Dataset records -
(* ===== verification/MallocSpec.v ===== *)
(** * Correctness of the allocator's entry points

    [malloc], [calloc], [free] and [realloc] against the abstract heap of
    MallocInv.v. *)

From S2P Require Import Prelude CMem Malloc MallocInv.

Implicit Types (fl : list Z) (h : heap).

(** ** [malloc] *)

(** First fit: the walk stops at the first node big enough, or at 0; a fuel
    larger than the list suffices. *)
Lemma malloc_walk_spec h size l fuel :
  nexts (mem h) l 0 -> (forall a, a ∈ l -> a <> 0) -> (length l < fuel)%nat ->
  exists w, malloc_walk fuel h size (hd0 0 l) = Done w
    /\ ((w = 0 /\ forall x, x ∈ l -> n_size h x < size)
        \/ exists l1 l2, l = l1 ++ w :: l2 /\ size <= n_size h w
             /\ forall x, x ∈ l1 -> n_size h x < size).
Proof.
  revert fuel. induction l as [|a l IH]; intros [|fuel] Hn H0 Hf; simpl in *; try lia.
  - exists 0. split; [done|left; split; [done|set_solver]].
  - rewrite (proj2 (Z.eqb_neq a 0)) by (apply H0; set_solver).
    destruct Hn as [Hn1 Hn2]. destruct (size <=? n_size h a) eqn:E; bool_to_prop.
    + exists a. split; [done|]. right. exists [], l. split; [done|]. split; [done|set_solver].
    + unfold n_next. rewrite Hn1. destruct (IH fuel) as (w & Hw & Hcase); [done|set_solver|lia|].
      exists w. split; [exact Hw|]. destruct Hcase as [[-> Hall]|(l1 & l2 & -> & Hsz & Hall)].
      * left. split; [done|]. intros x [->|Hx]%elem_of_cons; [done|by apply Hall].
      * right. exists (a :: l1), l2. split; [done|]. split; [done|].
        intros x [->|Hx]%elem_of_cons; [done|by apply Hall].
Qed.

Lemma set_is_free_used base h bs fl l b r :
  core base h bs -> flist h bs fl -> bs = l ++ b :: r -> b_addr b ∉ fl ->
  let h' := set_is_free h (b_addr b) 0 in
  let bs' := l ++ Block (b_addr b) (b_len b) false :: r in
  core base h' bs' /\ links_ok (mem h') (head_free h') fl
  /\ agree_out (fun x => b_addr b <= x < b_end b) (mem h) (mem h') /\ brk h' = brk h.
Proof.
  intros Hc Hfl -> Hnot h' bs'.
  assert (Hb : b ∈ l ++ b :: r) by set_solver.
  pose proof (core_range _ _ _ _ Hc Hb). pose proof (core_hdr _ _ _ _ Hc Hb) as (H1 & _ & H3).
  assert (Hag : agree_out (fun x => b_addr b <= x < b_end b) (mem h) (mem h')).
  { intros x Hx. unfold b_end in Hx. cbn. by rewrite st8_ne by lia. }
  split; [|split; [|done]].
  - eapply (core_replace base h h' l [b] [_] r (b_addr b) (b_end b)); try done.
    + chain_tac.
    + chain_tac.
    + apply Forall_singleton. unfold hdr_ok. cbn. mem_simpl. done.
    + destruct (core_tail _ _ _ _ Hc Hb) as (c & Hin & Ht). cbn. rewrite Ht.
      rewrite map_app, elem_of_app. cbn. set_solver.
  - eapply links_ext; [|apply Hfl]. intros a Ha. destruct Hfl as [_ _ Hfl].
    destruct (Hfl a Ha) as [n Hn]. destruct Hc as [Hch _ _ _ _ _].
    assert (Block a n true <> b) by (intros <-; done).
    pose proof (chain_in _ _ _ _ Hch Hn).
    destruct (chain_pair _ _ _ _ _ Hch Hb Hn) as [?|?]; [congruence|].
    unfold b_end in *. cbn in *. by mem_simpl.
Qed.

Lemma n_size_written h p n f :
  0 <= n < 18446744073709551616 -> n_size (set_is_free (set_size h p n) p f) p = n.
Proof. intros. unfold n_size. cbn. by mem_simpl. Qed.

(** The memory image [alloc_free_split] leaves before it links the new node. *)
Definition split_mem (m : memory) (node len size : Z) : memory :=
  let ex := node + 40 + size in
  let n2 := len - 40 - size in
  st64 (st8 (st64 (st64 (st8 (st64 m ex n2) (ex + 8) 1) (node + 32 + len) n2) node size)
          (node + 8) 0) (node + 32 + size) size.

Lemma alloc_free_split_eq h size node len :
  n_size h node = len -> 0 < size -> 40 + size < len -> 0 < node ->
  node + 40 + len < 9223372036854775808 ->
  alloc_free_split h size node =
    insert_free (Heap (split_mem (mem h) node len size) (head_free h)
                   (if tail_mem h <? node + 40 + size then node + 40 + size else tail_mem h)
                   (start_mem h) (brk h)) (node + 40 + size).
Proof.
  intros Hs ? ? ? ?. unfold alloc_free_split, meta_btag_size, node_size. cbv zeta.
  rewrite Hs. wrap_simpl. rewrite !n_size_written by lia. wrap_simpl. unfold split_mem.
  replace (node + 40 + size + 32 + (len - 40 - size)) with (node + 32 + len) by lia.
  cbn. by destruct (tail_mem h <? node + 40 + size).
Qed.

(** Splitting: the front part keeps [size] bytes, the rest is a new free block. *)
Lemma alloc_free_split_spec base h l b r fl size :
  core base h (l ++ b :: r) -> flist h (l ++ b :: r) fl -> b_addr b ∉ fl ->
  0 < size -> 40 + size < b_len b -> fl ≡ₚ free_addrs (l ++ r) ->
  let h' := alloc_free_split h size (b_addr b) in
  let extra := Block (b_addr b + 40 + size) (b_len b - 40 - size) true in
  let bs' := l ++ [Block (b_addr b) size false; extra] ++ r in
  heap_inv base h' bs' (b_addr extra :: fl)
  /\ agree_out (fun x => b_addr b <= x < b_end b \/ in_links fl x) (mem h) (mem h')
  /\ brk h' = brk h.
Proof.
  intros Hc Hfl Hnot Hsize Hlen Hp h' extra bs'.
  assert (Hb : b ∈ l ++ b :: r) by set_solver.
  pose proof (core_range _ _ _ _ Hc Hb). pose proof (core_hdr _ _ _ _ Hc Hb) as (H1 & _ & H3).
  subst h'. rewrite (alloc_free_split_eq _ _ _ (b_len b)) by (done || lia).
  set (h1 := Heap _ _ _ _ _). set (ex := b_addr b + 40 + size).
  assert (Hag : agree_out (fun x => b_addr b <= x < b_end b) (mem h) (mem h1)).
  { intros x Hx. unfold b_end in Hx. cbn. unfold split_mem.
    rewrite !st64_ne, !st8_ne, !st64_ne, st8_ne, st64_ne by lia. done. }
  assert (Hc1 : core base h1 bs').
  { eapply (core_replace base h h1 l [b] [_; _] r (b_addr b) (b_end b)); try done.
    - chain_tac.
    - chain_tac.
    - repeat (apply Forall_cons; split); [..|by apply Forall_nil]; unfold hdr_ok; cbn; unfold split_mem;
        (split; [by mem_simpl|]); (split; [by mem_simpl|]); try by mem_simpl.
      replace (b_addr b + 40 + size + 32 + (b_len b - 40 - size)) with (b_addr b + 32 + b_len b) by lia.
      by mem_simpl.
    - destruct (core_tail _ _ _ _ Hc Hb) as (c & Hin & Ht). cbn.
      rewrite map_app, elem_of_app. cbn. fold ex. case_bool; [set_solver|]. rewrite Ht. set_solver. }
  assert (Hl1 : links_ok (mem h1) (head_free h1) fl).
  { eapply links_ext; [|apply Hfl]. intros a Ha. destruct Hfl as [_ _ Hfl].
    destruct (Hfl a Ha) as [n Hn]. destruct Hc as [Hch _ _ _ _ _].
    assert (Block a n true <> b) by (intros <-; done). pose proof (chain_in _ _ _ _ Hch Hn).
    destruct (chain_pair _ _ _ _ _ Hch Hb Hn) as [?|Hd]; [congruence|].
    assert (Hd' : forall x, a + 16 <= x < a + 32 -> ~ (b_addr b <= x < b_end b))
      by (unfold b_end in *; cbn in *; lia).
    split; apply (agree_out_ld64 _ _ _ _ Hag); intros; apply Hd'; lia. }
  assert (Hp1 : ex :: fl ≡ₚ free_addrs bs').
  { rewrite Hp. subst bs'. cbn. rewrite !free_addrs_app, !free_addrs_cons. cbn. solve_Permutation. }
  assert (Hall1 : forall a, a ∈ ex :: fl -> exists n, Block a n true ∈ bs').
  { intros a. by rewrite Hp1, elem_of_free_addrs. }
  assert (Hnd : NoDup (ex :: fl)) by (rewrite Hp1; destruct Hc1; by eapply free_addrs_nodup).
  destruct (insert_freed base h1 bs' fl ex (b_len extra)) as (Hi2 & Hag2 & Hbrk); [done|..].
  - split; [done|apply Hfl|]. intros; apply Hall1; set_solver.
  - subst bs' extra. set_solver.
  - by apply NoDup_cons in Hnd as [? _].
  - intros [a n f] Hin Hf. cbn in *. subst f. rewrite Hp1, elem_of_free_addrs. eauto.
  - split; [exact Hi2|]. split; [|exact Hbrk].
    eapply agree_out_weaken; [|eapply agree_out_trans; [exact Hag|exact Hag2]].
    intros x [Hx|(a & Ha & Hx)]; [by left|]. apply elem_of_cons in Ha as [->|Ha]; [|right; by exists a].
    left. subst ex. unfold b_end. lia.
Qed.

What you have to do - Only one stretch of the entries above is wanted: the lines from the one containing "rewrite Hs. wrap_simpl." through the one containing "intros Hc Hfl Hnot". Please reproduce it exactly.

Written reply -
  rewrite Hs. wrap_simpl. rewrite !n_size_written by lia. wrap_simpl. unfold split_mem.
  replace (node + 40 + size + 32 + (len - 40 - size)) with (node + 32 + len) by lia.
  cbn. by destruct (tail_mem h <? node + 40 + size).
Qed.

(** Splitting: the front part keeps [size] bytes, the rest is a new free block. *)
Lemma alloc_free_split_spec base h l b r fl size :
  core base h (l ++ b :: r) -> flist h (l ++ b :: r) fl -> b_addr b ∉ fl ->
  0 < size -> 40 + size < b_len b -> fl ≡ₚ free_addrs (l ++ r) ->
  let h' := alloc_free_split h size (b_addr b) in
  let extra := Block (b_addr b + 40 + size) (b_len b - 40 - size) true in
  let bs' := l ++ [Block (b_addr b) size false; extra] ++ r in
  heap_inv base h' bs' (b_addr extra :: fl)
  /\ agree_out (fun x => b_addr b <= x < b_end b \/ in_links fl x) (mem h) (mem h')
  /\ brk h' = brk h.
Proof.
  intros Hc Hfl Hnot Hsize Hlen Hp h' extra bs'.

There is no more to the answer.